*Task prompt*.
Take the entries that follow and return exactly the lines from the one holding "None => Ok infos" through the one holding "courseware_location : string;", both included. Nothing else is needed.

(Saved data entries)
Content starts

(** [check_permissions_by_view] is given the whole content dict. *)
Variable check_permissions_by_view : User → string → thread_content → string → bool.

Definition get_annotated_content_info (course_id : string) (content : thread_content)
    (user : User) (user_info : UserInfo) : result AnnotatedInfo :=
  id ← getitem (tc_fields content) "id";
  let voted :=
    if id_in id (upvoted_ids user_info) then "up"
    else if id_in id (downvoted_ids user_info) then "down"
    else "" in
  let subscribed := id_in id (subscribed_thread_ids user_info) in
  ability ← get_ability (λ user course_id _ name,
                           check_permissions_by_view user course_id content name)
                        course_id (tc_fields content) user;
  Ok (mkAnnotatedInfo voted subscribed ability).

(** [annotate] inside [get_annotated_content_infos], with the dict [infos]
    that it fills passed along. *)
Fixpoint annotate (course_id : string) (user : User) (user_info : UserInfo)
    (content : thread_content) (infos : gmap string AnnotatedInfo) {struct content}
    : result (gmap string AnnotatedInfo) :=
  info ← get_annotated_content_info course_id content user user_info;
  id ← getitem (tc_fields content) "id";
  let infos := <[py_str id := info]> infos in
  match content with
  | ThreadContent _ None => Ok infos
  | ThreadContent _ (Some children) =>
      (fix annotate_children (children : list thread_content)
           (infos : gmap string AnnotatedInfo) : result (gmap string AnnotatedInfo) :=
         match children with
         | [] => Ok infos
         | child :: children' =>
             infos ← annotate course_id user user_info child infos;
             annotate_children children' infos
         end) children infos
  end.

Definition get_annotated_content_infos (course_id : string) (thread : thread_content)
    (user : User) (user_info : UserInfo) : result (gmap string AnnotatedInfo) :=
  annotate course_id user user_info thread ∅.

(** What [get_courseware_context] returns when it does not return [None]. *)
Record CoursewareContext := mkCoursewareContext {
  courseware_location : string;
  courseware_title : string }.

(** [id in id_map] and [id_map[id]] for a key that may be any value. *)
Definition lookup_id {V} (id_map : gmap string V) (id : pyval) : result (option V) :=
  match id with
  | PStr s => Ok (id_map !! s)
  | PList _ => Raise TypeError
  | _ => Ok None
  end.

Definition get_courseware_context (store : modules) (content : gmap string pyval)
    (course : Course) (g : Globals) : result (option CoursewareContext) * Globals :=
  match get_discussion_id_map store course g with
  | (Raise e, g) => (Raise e, g)
  | (Ok id_map, g) =>
      (id ← getitem content "commentable_id";
       match lookup_id id_map id with
       | Raise e => Raise e
       | Ok None => Ok None
       | Ok (Some e) =>
           Ok (Some (mkCoursewareContext (location_url (im_location e)) (im_title e)))
       end,
       g)
  end.

End Views.

End UtilsContent.

(** ** saml.py: the checks of the backend and the choice of a provider class *)
Module SamlBackend.
Import Saml.

(** What the backend raises to stop a login. *)
Inductive backend_exn :=
| AuthForbidden
| Http404.

(** The part of [idp] that [_check_entitlements] reads: its name and
    [idp.conf.get('requiredEntitlements')]. *)
Record Provider := mkProvider {
  provider_name : string;
  requiredEntitlements : option (list string) }.

Section Entitlements.
(** [social_core.backends.saml.OID_EDU_PERSON_ENTITLEMENT] *)
Variable OID_EDU_PERSON_ENTITLEMENT : string.

(** The loop over [idp.conf['requiredEntitlements']]. *)
Fixpoint check_each (idp : Provider) (entitlements : list string) (required : list string)
    (log : list log_record) : (backend_exn + unit) * list log_record :=
  match required with
  | [] => (inr (), log)
  | expected :: required' =>
      if bool_decide (expected ∈ entitlements) then check_each idp entitlements required' log
      else
        (inl AuthForbidden,
         (log ++ [LogRecord WARNING
                    "SAML user from IdP %s rejected due to missing eduPersonEntitlement %s"
                    [ArgStr (provider_name idp); ArgStr expected]])%list)
  end.

Definition _check_entitlements (idp : Provider) (attributes : gmap string (list string))
    (log : list log_record) : (backend_exn + unit) * list log_record :=
  match requiredEntitlements idp with
  | Some required =>
      let entitlements := get attributes OID_EDU_PERSON_ENTITLEMENT [] in
      check_each idp entitlements required log
  | None => (inr (), log)
  end.

End Entitlements.

(** [auth_url]: [enabled] is [self._config.enabled], [super_auth_url] the
    URL that the superclass computes. *)
Definition auth_url (enabled : bool) (super_auth_url : string) (log : list log_record)
    : (backend_exn + string) * list log_record :=
  if negb enabled then
    (inl Http404, (log ++ [LogRecord ERROR "SAML authentication is not enabled" []])%list)
  else (inr super_auth_url, log).

Definition STANDARD_SAML_PROVIDER_KEY : string := "standard_saml_provider".
Definition SAP_SUCCESSFACTORS_SAML_KEY : string := "sap_success_factors".

(** The two classes that handle SAML requests. *)
Inductive idp_class :=
| EdXSAMLIdentityProvider
| SapSuccessFactorsIdentityProvider.

Definition get_saml_idp_choices : list (string * string) :=
  [ (STANDARD_SAML_PROVIDER_KEY, "Standard SAML provider");
    (SAP_SUCCESSFACTORS_SAML_KEY, "SAP SuccessFactors provider") ].

Definition get_saml_idp_class (idp_identifier_string : string) (log : list log_record)
    : idp_class * list log_record :=
  let choices : gmap string idp_class :=
    <[SAP_SUCCESSFACTORS_SAML_KEY := SapSuccessFactorsIdentityProvider]>
      (<[STANDARD_SAML_PROVIDER_KEY := EdXSAMLIdentityProvider]> ∅) in
  let log :=
    if bool_decide (is_Some (choices !! idp_identifier_string)) then log
    else (log ++ [LogRecord ERROR
                    "%s is not a valid EdXSAMLIdentityProvider subclass; using EdXSAMLIdentityProvider base class."
                    [ArgStr idp_identifier_string]])%list in
  (get choices idp_identifier_string EdXSAMLIdentityProvider, log).

End SamlBackend.

(** * Facts about the runtime notions *)

Module PyFacts.

Lemma bind_Ok {A B} (a : A) (k : A → result B) : Ok a ≫= k = k a.
Proof. reflexivity. Qed.

Lemma bind_Raise {A B} (e : exn) (k : A → result B) : Raise e ≫= k = Raise e.
Proof. reflexivity. Qed.

Lemma first_error_None {K A} (l : list (K * result A)) :
  first_error l = None ↔ ∀ k r, (k, r) ∈ l → ∃ a, r = Ok a.
Proof.
  induction l as [|[k [a|e]] l IH]; cbn [first_error].
  - split; [|done]. intros _ k r Hin. by apply elem_of_nil in Hin.
  - rewrite IH. split.
    + intros H k' r [[= -> ->]|Hin]%elem_of_cons; [by exists a|by apply (H k')].
    + intros H k' r Hin. apply (H k'). by right.
  - split; [done|]. intros H. destruct (H k (Raise e)) as [a Ha]; [left|done].
Qed.

Lemma first_error_Some {K A} (l : list (K * result A)) e :
  first_error l = Some e → ∃ k, (k, Raise e) ∈ l.
Proof.
  induction l as [|[k [a|e']] l IH]; cbn [first_error]; [done| |].
  - intros [k' Hk']%IH. exists k'. by right.
  - intros [= ->]. exists k. left.
Qed.

Lemma collect_Ok {A} (m : gmap string (result A)) (m' : gmap string A) :
  collect m = Ok m' ↔ m = Ok <$> m'.
Proof.
  unfold collect. split.
  - destruct (first_error (map_to_list m)) as [e|] eqn:He; [done|].
    intros [= <-]. apply map_eq. intros k. rewrite lookup_fmap, lookup_omap.
    destruct (m !! k) as [r|] eqn:Hk; [|done]. simpl.
    apply first_error_None with (k := k) (r := r) in He as [a ->]; [done|].
    by apply elem_of_map_to_list.
  - intros ->. 
    assert (first_error (map_to_list (Ok <$> m')) = None) as ->.
    { apply first_error_None. intros k r Hin%elem_of_map_to_list.
      rewrite lookup_fmap in Hin. destruct (m' !! k) as [a|]; [|done].
      injection Hin as <-. by exists a. }
    f_equal. apply map_eq. intros k. rewrite lookup_omap, lookup_fmap.
    by destruct (m' !! k).
Qed.

Lemma collect_Raise {A} (m : gmap string (result A)) e :
  collect m = Raise e → ∃ k, m !! k = Some (Raise e).
Proof.
  unfold collect. destruct (first_error (map_to_list m)) as [e'|] eqn:He; [|done].
  intros [= ->]. apply first_error_Some in He as [k Hk]. exists k.
  by apply elem_of_map_to_list.
Qed.

Lemma collect_all_Ok {A} (m : gmap string (result A)) :
  (∀ k r, m !! k = Some r → ∃ a, r = Ok a) →
  ∃ m', collect m = Ok m'.
Proof.
  intros H. destruct (collect m) as [m'|e] eqn:Hc; [by exists m'|].
  apply collect_Raise in Hc as [k Hk]. by destruct (H k _ Hk).
Qed.

End PyFacts.

Module PyStrings.

(** [sep] does not occur in [s]. *)
Fixpoint no_char (sep : ascii) (s : string) : Prop :=
  match s with
  | EmptyString => True
  | String c s' => c ≠ sep ∧ no_char sep s'
  end.

Lemma split_nonempty sep s : split sep s ≠ [].
Proof. destruct s as [|c s]; simpl; [done|]. destruct (Ascii.eqb c sep); [done|]. by destruct (split sep s). Qed.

Content ends

*Exercise result*.
  | ThreadContent _ None => Ok infos
  | ThreadContent _ (Some children) =>
      (fix annotate_children (children : list thread_content)
           (infos : gmap string AnnotatedInfo) : result (gmap string AnnotatedInfo) :=
         match children with
         | [] => Ok infos
         | child :: children' =>
             infos ← annotate course_id user user_info child infos;
             annotate_children children' infos
         end) children infos
  end.

Definition get_annotated_content_infos (course_id : string) (thread : thread_content)
    (user : User) (user_info : UserInfo) : result (gmap string AnnotatedInfo) :=
  annotate course_id user user_info thread ∅.

(** What [get_courseware_context] returns when it does not return [None]. *)
Record CoursewareContext := mkCoursewareContext {
  courseware_location : string;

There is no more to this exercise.